“Oh, ma’am, I am praying all the time, in my heart, for Roland,” sighed the girl.
“Well, darling, when you pray, you must trust.”
“Oh, I do try to! I do try to! But this dreadful uncertainty! Oh! just look how happy Odalite and the other girls are! But Odalite—every time she turns her head around her face flashes! She is so delighted! Oh! I hope I am not envious, but I do wish I felt as sure of seeing Roland safe and well as you all are of seeing Leonidas great and happy!”
Mrs. Force smiled, pensively, at the exaggerated words of the poor little girl, but she did not attempt to criticize them.

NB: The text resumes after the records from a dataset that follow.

(** X9. The substring fallback: a cell that is not a number is tested by
    every filter text, comparison and range texts included, for containing
    that text, letter case ignored; and a filter text that neither starts
    with a comparison sign nor holds a colon tests every cell that way,
    numbers included. *)
Theorem filter_falls_back_to_substring cell filterText :
  (toDouble cell = None ->
   filterMatches cell filterText = QString.containsCI cell filterText)
  /\ (QString.startsWith filterText ">" = false ->
      QString.startsWith filterText "<" = false ->
      QString.startsWith filterText "=" = false ->
      QString.containsChar QString.colon filterText = false ->
      filterMatches cell filterText = QString.containsCI cell filterText).
Proof.
  split.
  - intros Hcell. unfold filterMatches. rewrite Hcell.
    destruct (_ || _ || _); [reflexivity|].
    destruct (QString.containsChar QString.colon filterText); [|reflexivity].
    destruct (QString.split QString.colon filterText) as [|a [|b [|? ?]]]; reflexivity.
  - intros H1 H2 H3 H4. unfold filterMatches. rewrite H1, H2, H3, H4. reflexivity.
Qed.

Lemma filtering_headers w :
  headers (currentlyDisplayedData (applyTableFilters w)) = headers (currentCsvData w).
Proof.
  unfold applyTableFilters. destruct (negb (anyFilterActive w)); reflexivity.
Qed.

Lemma sublist_List_filter {A} (f : A -> bool) (l : list A) : sublist (List.filter f l) l.
Proof.
  induction l as [|x l IH]; simpl; [constructor|].
  destruct (f x); [apply sublist_skip|apply sublist_cons]; exact IH.
Qed.

(** X10. Whatever the filter texts, applying the filters keeps the headers
    of the loaded table and displays rows of the loaded table only, each at
    most as often as it is loaded and in the loaded order. *)
Theorem filtering_keeps_headers_and_order w :
  headers (currentlyDisplayedData (applyTableFilters w)) = headers (currentCsvData w)
  /\ sublist (rows (currentlyDisplayedData (applyTableFilters w)))
             (rows (currentCsvData w)).
Proof.
  unfold applyTableFilters. destruct (negb (anyFilterActive w)); simpl.
  - split; reflexivity.
  - split; [reflexivity|apply sublist_List_filter].
Qed.

Lemma updateTableDisplay_boxes w :
  headers (currentlyDisplayedData w) = headers (currentCsvData w) ->
  headerFilters (updateTableDisplay w)
  = repeat (Some EmptyString) (length (headers (currentCsvData w))).
Proof.
  intros Hh. unfold updateTableDisplay. simpl. rewrite Hh.
  destruct (_ && _ && _); reflexivity.
Qed.

Lemma activeFilters_empty_boxes w n :
  headerFilters w = repeat (Some EmptyString) n -> anyFilterActive w = false.
Proof.
  intros Hf. unfold anyFilterActive, activeFilters. rewrite Hf. clear Hf.
  induction n as [|n IH]; [reflexivity|exact IH].
Qed.

(** X11. Applying the filters empties the filter boxes: the rebuilt table
    has one empty box per header of the loaded table, so applying the
    filters once more, with nothing typed in between, displays the whole
    loaded table again. *)
Theorem apply_filters_resets_boxes w :
  let w1 := applyTableFiltersAndRedisplay w in
  currentCsvData w1 = currentCsvData w
  /\ currentlyDisplayedData w1 = currentlyDisplayedData (applyTableFilters w)
  /\ headerFilters w1
     = repeat (Some EmptyString) (length (headers (currentCsvData w)))
  /\ currentlyDisplayedData (applyTableFiltersAndRedisplay w1) = currentCsvData w.
Proof.
  intros w1. subst w1. unfold applyTableFiltersAndRedisplay.
  assert (Hcur : currentCsvData (applyTableFilters w) = currentCsvData w).
  { unfold applyTableFilters. destruct (negb (anyFilterActive w)); reflexivity. }
  assert (Hbox : headerFilters (updateTableDisplay (applyTableFilters w))
                 = repeat (Some EmptyString) (length (headers (currentCsvData w)))).
  { rewrite updateTableDisplay_boxes; rewrite Hcur; [reflexivity|].
    apply filtering_headers. }
  split; [exact Hcur|]. split; [reflexivity|]. split; [exact Hbox|].
  change (currentlyDisplayedData (updateTableDisplay ?x))
    with (currentlyDisplayedData x).
  unfold applyTableFilters at 1.
  rewrite (activeFilters_empty_boxes _ _ Hbox). simpl. exact Hcur.
Qed.

End FilterFallback.

Lemma filter_falls_back_to_substring_witness :
  MainWindow.filterMatches "v>5" ">5" = QString.containsCI "v>5" ">5".
Proof.
  apply (proj1 (@filter_falls_back_to_substring decimalToDouble "v>5" ">5")).
  reflexivity.
Defined.

(** * Further properties of the emitter colours *)

Section ColourMore.
Import MainWindow.

Lemma requestSpec_fresh w id c w' :
  0 <= id -> emitterColorMap w !! id = None -> requestSpec w id c w' ->
  paletteOf w !! Z.to_nat (nextColorIndex w mod Z.of_nat (length (paletteOf w))) = Some c
  /\ paletteOf w' = paletteOf w
  /\ nextColorIndex w' = nextColorIndex w + 1
  /\ emitterColorMap w' = <[id := c]> (emitterColorMap w).
Proof.
  intros Hid Hm. unfold requestSpec.
  destruct (Z.ltb_spec id 0) as [?|_]; [lia|]. rewrite Hm.
  intros [Hc ->]. split; [exact Hc|]. simpl. repeat split.
  pose proof (paletteOf_nonempty w) as Hlen.
  unfold paletteOf at 1. simpl.
  destruct (paletteOf w) eqn:E; [simpl in Hlen; lia|reflexivity].
Qed.

(** X12. The palette is handed out cyclically: in a sequence of requests
    for distinct ids of zero or more that have no colour yet, the request at
    position [k] gets palette[(nextColorIndex + k) mod paletteSize], so two
    such ids get the same colour when their positions differ by the palette
    size (15 for the default palette). *)
Theorem palette_cycles ids : forall w,
  NoDup ids ->
  (forall id, In id ids -> 0 <= id /\ emitterColorMap w !! id = None) ->
  0 <= nextColorIndex w ->
  nextColorIndex w + Z.of_nat (length ids) <= INT_MAX ->
  exists cs w',
    getEmitterColors ids w = Some (cs, w')
    /\ forall k, (k < length ids)%nat ->
         cs !! k = paletteOf w !! Z.to_nat ((nextColorIndex w + Z.of_nat k)
                                            mod Z.of_nat (length (paletteOf w))).
Proof.
  induction ids as [|id ids IH]; intros w Hnd Hfresh H0 Hmax.
  { exists [], w. split; [reflexivity|]. simpl. intros k Hk. lia. }
  simpl in Hmax. simpl.
  destruct (getEmitterColor_spec w id) as (c & w1 & E & Hs); [lia|].
  destruct (Hfresh id (or_introl eq_refl)) as [Hid Hm].
  destruct (requestSpec_fresh w id c w1 Hid Hm Hs) as (Hc & Hpal & Hnext & Hmap).
  inversion Hnd as [|? ? Hnotin Hnd']; subst.
  destruct (IH w1 Hnd') as (cs & w2 & E2 & Hcs).
  { intros j Hj. destruct (Hfresh j (or_intror Hj)) as [Hj0 Hjm]. split; [exact Hj0|].
    rewrite Hmap, lookup_insert_ne; [exact Hjm|]. intros ->.
    apply Hnotin, list_elem_of_In, Hj. }
  { lia. }
  { lia. }
  rewrite E, E2. exists (c :: cs), w2. split; [reflexivity|].
  intros k Hk. destruct k as [|k]; simpl.
  - rewrite Z.add_0_r. symmetry. exact Hc.
  - rewrite Hcs by lia. rewrite Hpal, Hnext. do 3 f_equal. lia.
Qed.

Lemma palette_cycles_witness :
  exists cs w',
    getEmitterColors (map Z.of_nat (seq 0 16)) init = Some (cs, w')
    /\ forall k, (k < length (map Z.of_nat (seq 0 16)))%nat ->
         cs !! k = paletteOf init !! Z.to_nat ((nextColorIndex init + Z.of_nat k)
                                               mod Z.of_nat (length (paletteOf init))).
Proof.
  apply (palette_cycles (map Z.of_nat (seq 0 16)) init).
  - apply NoDup_ListNoDup. vm_compute. repeat constructor; simpl; intuition discriminate.
  - intros id Hid. split.
    + apply in_map_iff in Hid as (n & <- & _). lia.
    + reflexivity.
  - vm_compute. discriminate.
  - vm_compute. discriminate.
Defined.

(** A request adds at most the requested id to the colour map. *)
Lemma getEmitterColor_new_key w id c w' k v :
  getEmitterColor id w = Some (c, w') ->
  emitterColorMap w' !! k = Some v ->
  emitterColorMap w !! k = Some v \/ (k = id /\ 0 <= id).
Proof.
  unfold getEmitterColor.
  destruct (id =? -2); [intros [= <- <-]; auto|].
  destruct (Z.ltb_spec id 0) as [?|Hid]; [intros [= <- <-]; auto|].
  destruct (emitterColorMap w !! id) eqn:Em; [intros [= <- <-]; auto|].
  set (w1 := match vibrantColors w with [] => populateDefaultColors w | _ :: _ => w end).
  assert (Hm1 : emitterColorMap w1 = emitterColorMap w).
  { subst w1. destruct (vibrantColors w); reflexivity. }
  destruct (vibrantColors w1); [intros [= <- <-]; rewrite Hm1; auto|].
  destruct (Z.rem _ _ <? 0); [discriminate|].
  destruct (_ !! Z.to_nat _); [|discriminate].
  destruct (nextColorIndex w1 =? INT_MAX); [discriminate|].
  intros [= <- <-]. simpl. rewrite Hm1.
  destruct (decide (id = k)) as [->|Hne].
  - intros _. right. auto.
  - rewrite lookup_insert_ne by exact Hne. auto.
Qed.

(** X13. After a sequence of requests the colour map holds a colour for
    exactly the ids it held one for before and the requested ids of zero or
    more: a request for an id below zero never enters the map. *)
Theorem colour_map_domain ids : forall w cs w',
  getEmitterColors ids w = Some (cs, w') ->
  forall id, is_Some (emitterColorMap w' !! id)
             <-> is_Some (emitterColorMap w !! id) \/ (In id ids /\ 0 <= id).
Proof.
  induction ids as [|i0 ids IH]; intros w cs w' Hrun id.
  { injection Hrun as <- <-. simpl. tauto. }
  simpl in Hrun.
  destruct (getEmitterColor i0 w) as [[c1 w1]|] eqn:E1; [|discriminate].
  destruct (getEmitterColors ids w1) as [[cs2 w2]|] eqn:E2; [|discriminate].
  injection Hrun as <- <-.
  destruct (getEmitterColor_step _ _ _ _ E1) as (Hkeep & _ & Hrec & _).
  rewrite (IH _ _ _ E2). simpl. split.
  - intros [[v Hv]|[Hin Hid]]; [|tauto].
    destruct (getEmitterColor_new_key _ _ _ _ _ _ E1 Hv) as [Hold|[-> Hid]];
      [left; eauto|right; auto].
  - intros [[v Hv]|[[->|Hin] Hid]].
    + left. eauto.
    + left. eauto.
    + right. auto.
Qed.

Lemma colour_map_domain_witness :
  (is_Some (emitterColorMap
              (mkState CsvData_empty CsvData_empty []
                       (<[3 := QColor_darker Qt_green 120]> ∅)
                       defaultColors 1) !! 3)
   <-> is_Some (emitterColorMap init !! 3) \/ (In 3 [3; -1; -2] /\ 0 <= 3))
  /\ (is_Some (emitterColorMap
                 (mkState CsvData_empty CsvData_empty []
                          (<[3 := QColor_darker Qt_green 120]> ∅)
                          defaultColors 1) !! (-1))
      <-> is_Some (emitterColorMap init !! (-1))
          \/ (In (-1) [3; -1; -2] /\ 0 <= -1)).
Proof.
  split;
    apply (colour_map_domain [3; -1; -2] init
             [QColor_darker Qt_green 120; QColor_global Qt_darkGray;
              QColor_global Qt_red]);
    vm_compute; reflexivity.
Defined.

End ColourMore.

(** * Further properties of the scatter plot *)

Section PlotMore.
Import SimplePlotWidget.
Local Open Scope Q_scope.
Local Arguments calculateDataBoundingRect : simpl never.















End PlotMore.

(** * Properties of the emitter reference and the labels *)

Section ReferenceFacts.
Context `{TI : ToInt}.
Import MainWindow.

It was now nearly ten o’clock, and in spite of excitement and anxiety the travelers yielded to a sense of fatigue and drowsiness, ceased to talk, and began to doze.
There was no sleeping car on that train, or if there was, the party had not engaged berths, so they sat in uneasy attitudes, and dropped off, one by one, into slumber, that was only disturbed by the stopping of the train at the stations, and quickly resumed when the train was again in motion.
They woke up thoroughly when they reached Philadelphia, where several more cars were attached to the train, and a number of troops got on to go to Washington, en route to reinforce Gen. Grant’s army. Many of these soldiers could not find seats, though the train was a long one, and they had to stand in a line down the middle of the cars.
This made the air stifling, oppressive and stupefying.
Our party dropped off into a deep, unwholesome sleep, which lasted until the train reached Baltimore, when they one and all awoke with a sense of sickness and semisuffocation.
But here people got in and people got out, doors were opened at each end, and a draught of purifying air went through and revived the sufferers.